Lemma elem_of_rows S st l s r : (∀ x, x ∈ l → good_row S x.2) →
  (s, r) ∈ rows_from st l ↔ (s, r) ∈ S ∧ st (pair_key (s, r)) <= r mod 32768 ∧ ∃ x, x ∈ l ∧ row_key x.2 = pair_key (s, r).
Proof.
  intros Hg. unfold rows_from. rewrite list_elem_of_bind. split.
  - intros (x & Hin & Hx). destruct (Hg x Hx) as ((Hb & _) & Hk & Ha). apply list_elem_of_fmap in Hin as (y & E & Hy).
    apply elem_of_members_from in Hy as [Hst Hel]; [|apply Hb]. pose proof (bm_elem_range _ _ Hb Hel) as Hyr.
    rewrite E, pair_key_off by done. split; [by apply Ha|]. split; [|eauto]. apply (f_equal snd) in E. cbn [snd] in E. rewrite E.
    destruct Hk as (_ & _ & Hm). rewrite Z.add_mod, Hm, Z.add_0_l, Z.mod_mod, (Z.mod_small y) by lia. done.
  - intros (Hin & Hst & x & Hx & Hk). exists x. split; [|done]. destruct (Hg x Hx) as ((Hb & _) & Hko & Ha).
    apply list_elem_of_fmap. exists (r mod 32768). pose proof (Z.div_mod r 32768 ltac:(lia)) as Hdm.
    pose proof (Z.mod_pos_bound r 32768 ltac:(lia)) as Hmb.
    assert ((s, r) = ((row_key x.2).1, (row_key x.2).2 + r mod 32768)) as E by (rewrite Hk; unfold pair_key; cbn [fst snd]; f_equal; lia).
    split; [done|]. apply elem_of_members_from; [apply Hb|]. rewrite Hk. split; [done|]. apply Ha; [done|]. by rewrite <- E.
Qed.

(** The scan misses the row (0, 0) only. *)
Lemma start_row s r : 0 <= r → start (pair_key (s, r)) <= r mod 32768 ↔ (s, r) ≠ (0, 0).
Proof.
  intros Hr. unfold start, pair_key. cbn [fst snd]. pose proof (Z.div_mod r 32768 ltac:(lia)). pose proof (Z.mod_pos_bound r 32768 ltac:(lia)).
  case_decide as E.
  - injection E as -> E. split; [intros ? [= ->]; done|]. intros Hne. destruct (decide (r = 0)); [congruence|]. lia.
  - split; [|lia]. intros _ [= -> ->]. by apply E.
Qed.

Lemma sorted_app {A} (R : A → A → Prop) l l' : StronglySorted R l → StronglySorted R l' →
  (∀ x y, x ∈ l → y ∈ l' → R x y) → StronglySorted R (l ++ l').
Proof.
  intros Hl Hl' Hc. induction Hl as [|x l Hs IH Hx]; [done|]. cbn. constructor; [apply IH; set_solver|].
  apply Forall_app. split; [done|]. apply Forall_forall. set_solver.
Qed.

Lemma sorted_members b lo : StronglySorted Z.lt (members_from b lo).
Proof. apply sorted_filter, seqZ_sorted. Qed.

Lemma sorted_rows_at k ys : StronglySorted Z.lt ys → StronglySorted key_lt (rows_at k ys).
Proof.
  induction 1 as [|y ys Hs IH Hy]; [constructor|]. cbn. constructor; [done|]. apply Forall_forall.
  intros p (y' & -> & Hin)%list_elem_of_fmap. rewrite Forall_forall in Hy. specialize (Hy y' Hin). right. cbn. lia.
Qed.

Lemma sorted_rows S st l : (∀ x, x ∈ l → good_row S x.2) → StronglySorted key_lt (row_key ∘ snd <$> l) →
  StronglySorted key_lt (rows_from st l).
Proof.
  intros Hg. induction l as [|x l IH]; cbn; [constructor|]. intros [Hs Hx]%StronglySorted_inv. specialize (IH ltac:(set_solver) Hs).
  apply sorted_app; [apply sorted_rows_at, sorted_members|done|].
  intros p [s r] (y & -> & Hy)%list_elem_of_fmap Hq. destruct (Hg x) as ((Hb & _) & Hk & _); [set_solver|].
  apply elem_of_members_from in Hy as [_ Hel]; [|apply Hb]. pose proof (bm_elem_range _ _ Hb Hel) as Hyr.
  apply (elem_of_rows S) in Hq as (_ & _ & x' & Hx' & Hk'); [|set_solver]. rewrite Forall_forall in Hx.
  assert (key_lt (row_key x.2) (row_key x'.2)) as Hlt by (apply Hx, list_elem_of_fmap; eauto).
  destruct (Hg x') as (_ & Hko' & _); [set_solver|]. rewrite Hk' in Hlt, Hko'.
  pose proof (Z.div_mod r 32768 ltac:(lia)). pose proof (Z.mod_pos_bound r 32768 ltac:(lia)).
  destruct Hk as (_ & _ & Hm). apply Z.mod_divide in Hm as [q Hq]; [|lia].
  unfold key_lt, pair_key in *. cbn [fst snd] in *. lia.
Qed.

Lemma sorted_NoDup l : StronglySorted key_lt l → NoDup l.
Proof.
  induction 1 as [|x l Hs IH Hx]; constructor; [|done]. intros Hin. rewrite Forall_forall in Hx. specialize (Hx x Hin).
  unfold key_lt in Hx. lia.
Qed.

(** ** The number of hidden rows *)

Lemma count_ok S l : ∀ e n, (∀ x, x ∈ l → good_row S x.2) → length (data e) = APPENDONLY_VISIMAP_DATA_BUFFER_SIZE →
  ∃ e', count_hidden l e n = Ok (n + Z.of_nat (length (rows_from (λ _, 0) l)), e').
Proof.
  induction l as [|[i r] l IH]; intros e n Hg Hl; cbn [count_hidden]; [exists e; cbn; do 3 f_equal; lia|].
  destruct (Hg (i, r)) as (Hrow & _ & _); [set_solver|]. cbn [snd] in Hrow.
  destruct (copyout_ok e r (bm_of r) Hrow Hl) as (d & -> & Hd). cbn [mbind result_bind].
  edestruct (IH (MkEntry d (bm_of r) (segno r) (first_row_no r) (dirty e) (tupleTid e))) as (e' & ->); [set_solver|done|].
  exists e'. do 2 f_equal. unfold AppendOnlyVisimapEntry_GetHiddenTupleCount. cbn [bitmap]. rewrite num_members_length by apply Hrow.
  unfold rows_from. cbn [mbind list_bind snd]. rewrite length_app. unfold rows_at at 2. rewrite length_fmap. unfold members. lia.
Qed.

(** A scan with the keys of whole entries sees the rows of these entries. *)
Lemma scan_size rel S keys (P : Z * Z → Prop) `{!∀ p, Decision (P p)} : represents rel S →
  (∀ p r, p ∈ S → row_key r = pair_key p → keys r = true ↔ P p) →
  length (rows_from (λ _, 0) (AppendOnlyVisimapStore_BeginScan rel keys)) = size (filter P S).
Proof.
  intros Hrep HP. destruct (scan_rows rel S keys Hrep) as [Hg Hs]. set (l := AppendOnlyVisimapStore_BeginScan rel keys) in *.
  assert (∀ x, x ∈ l → good_row S x.2) as Hg' by (intros x Hx; apply (Hg x Hx)).
  rewrite <- (size_list_to_set (C := gset (Z * Z))) by (apply sorted_NoDup, (sorted_rows S); done). f_equal. apply set_eq. intros [s r].
  rewrite elem_of_list_to_set, (elem_of_rows S), elem_of_filter by done. split.
  - intros (Hin & _ & x & Hx & Hk). split; [|done]. apply (HP _ x.2 Hin Hk). apply (Hg x Hx).
  - intros [Hp Hin]. split; [done|]. split; [apply Z.mod_pos_bound; lia|].
    apply (scan_complete rel S); [done..|]. intros r' Hr'. by apply (HP _ r' Hin Hr').
Qed.

(** ** Deleting the entries of a segment file *)

Lemma delete_tuples_ok l : ∀ rel, NoDup l.*1 → (∀ x, x ∈ l → ∃ v, rel !! x.1 = Some v ∧ live v = true) →
  ∃ rel', delete_tuples rel l = Ok rel' ∧ ∀ i, rel' !! i = if decide (i ∈ l.*1) then dead <$> rel !! i else rel !! i.
Proof.
  induction l as [|[j r] l IH]; intros rel Hnd Hl; [by exists rel|]. cbn in Hnd. apply NoDup_cons in Hnd as [Hj Hnd].
  destruct (Hl (j, r)) as (v & Hv & Hlv); [set_solver|]. cbn [fst] in Hv. cbn [delete_tuples]. unfold simple_heap_delete.
  rewrite Hv, Hlv. cbn [mbind result_bind]. pose proof (lookup_lt_Some _ _ _ Hv) as Hlt.
  assert (∀ i, i ≠ j → <[j := MkVersion (row v) (visible v) false]> rel !! i = rel !! i) as Hother
    by (intros i Hne; by apply list_lookup_insert_ne).
  destruct (IH (<[j := MkVersion (row v) (visible v) false]> rel) Hnd) as (rel' & -> & Hrel').
  { intros x Hx. rewrite Hother; [apply Hl; set_solver|]. intros E. apply Hj. rewrite <- E. apply list_elem_of_fmap. eauto. }
  exists rel'. split; [done|]. intros i. rewrite Hrel'. cbn [fmap list_fmap fst]. destruct (decide (i = j)) as [->|Hne].
  - rewrite decide_False by done. rewrite decide_True by set_solver. rewrite list_lookup_insert_eq by done. by rewrite Hv.
  - rewrite Hother by done. by rewrite (decide_ext (i ∈ l.*1) (i ∈ j :: l.*1)) by set_solver.
Qed.

Lemma delete_segment_ok rel S seg : represents rel S →
  ∃ rel', AppendOnlyVisimapStore_DeleteSegmentFile rel seg = Ok rel' ∧ reads live rel' (filter (λ p, p.1 ≠ seg) S).
Proof.
  intros [Hset (Hrow & Hu & Hp)]. unfold AppendOnlyVisimapStore_DeleteSegmentFile.
  set (l := AppendOnlyVisimapStore_BeginScan rel (λ r, segno r =? seg)).
  assert (∀ i v, rel !! i = Some v → live v = true → i ∈ l.*1 ↔ segno (row v) = seg) as Hl.
  { intros i v Hi Hv. rewrite list_elem_of_fmap. split.
    - intros ([j r] & E & (w & Hw & _ & Hr & <-)%elem_of_scan). cbn in E. subst j. simplify_eq. by apply Z.eqb_eq.
    - intros Hs. exists (i, row v). split; [done|]. apply elem_of_scan. exists v. rewrite (Hset i v Hi), Z.eqb_eq. done. }
  destruct (delete_tuples_ok l rel (scan_NoDup _ _)) as (rel' & -> & Hrel').
  { intros [i r] (v & Hi & Hv & _ & _)%elem_of_scan. exists v. rewrite <- (Hset i v Hi). done. }
  assert (∀ i v, rel' !! i = Some v ∧ live v = true ↔ rel !! i = Some v ∧ live v = true ∧ segno (row v) ≠ seg) as Hlive.
  { intros i v. rewrite Hrel'. destruct (rel !! i) as [w|] eqn:Hi; [|split; [by case_decide; intros [? _]|by intros [? _]]].
    destruct (decide (i ∈ l.*1)) as [Hin|Hin]; cbn; (split; [intros [[= <-] Hv]|intros ([= <-] & Hv & Hs)]); [done| | |done].
    - by apply (Hl i w Hi Hv) in Hin.
    - split; [done|]. split; [done|]. by rewrite <- (Hl i w Hi Hv). }
  exists rel'. split; [done|]. split; [|split].
  - intros i v Hi Hv. destruct (proj1 (Hlive i v) (conj Hi Hv)) as (Hi' & _ & Hs). destruct (Hrow i v Hi' Hv) as (Hk & b & Hb & [[]|Ha]).
    split; [done|]. exists b. split; [done|]. right. intros y Hy. rewrite (Ha y Hy), elem_of_filter. cbn. tauto.
  - intros i j v w Hi Hj Hv Hw Hk. destruct (proj1 (Hlive i v) (conj Hi Hv)) as (Hi' & _). destruct (proj1 (Hlive j w) (conj Hj Hw)) as (Hj' & _).
    by apply (Hu i j v w).
  - intros p [Hne Hin]%elem_of_filter. destruct (Hp p Hin) as (? & ? & [[]|(i & v & Hi & Hv & Hk)]). split; [done|]. split; [done|].
    right. exists i, v. destruct (proj2 (Hlive i v)) as [? ?]; [|done]. split; [done|]. split; [done|]. unfold row_key, pair_key in Hk.
    congruence.
Qed.

End VisimapScanSpec.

---------------

▸ Your task
Say how many lines in this listing hold the string "entries", giving the count and nothing more.

▸ Written response
2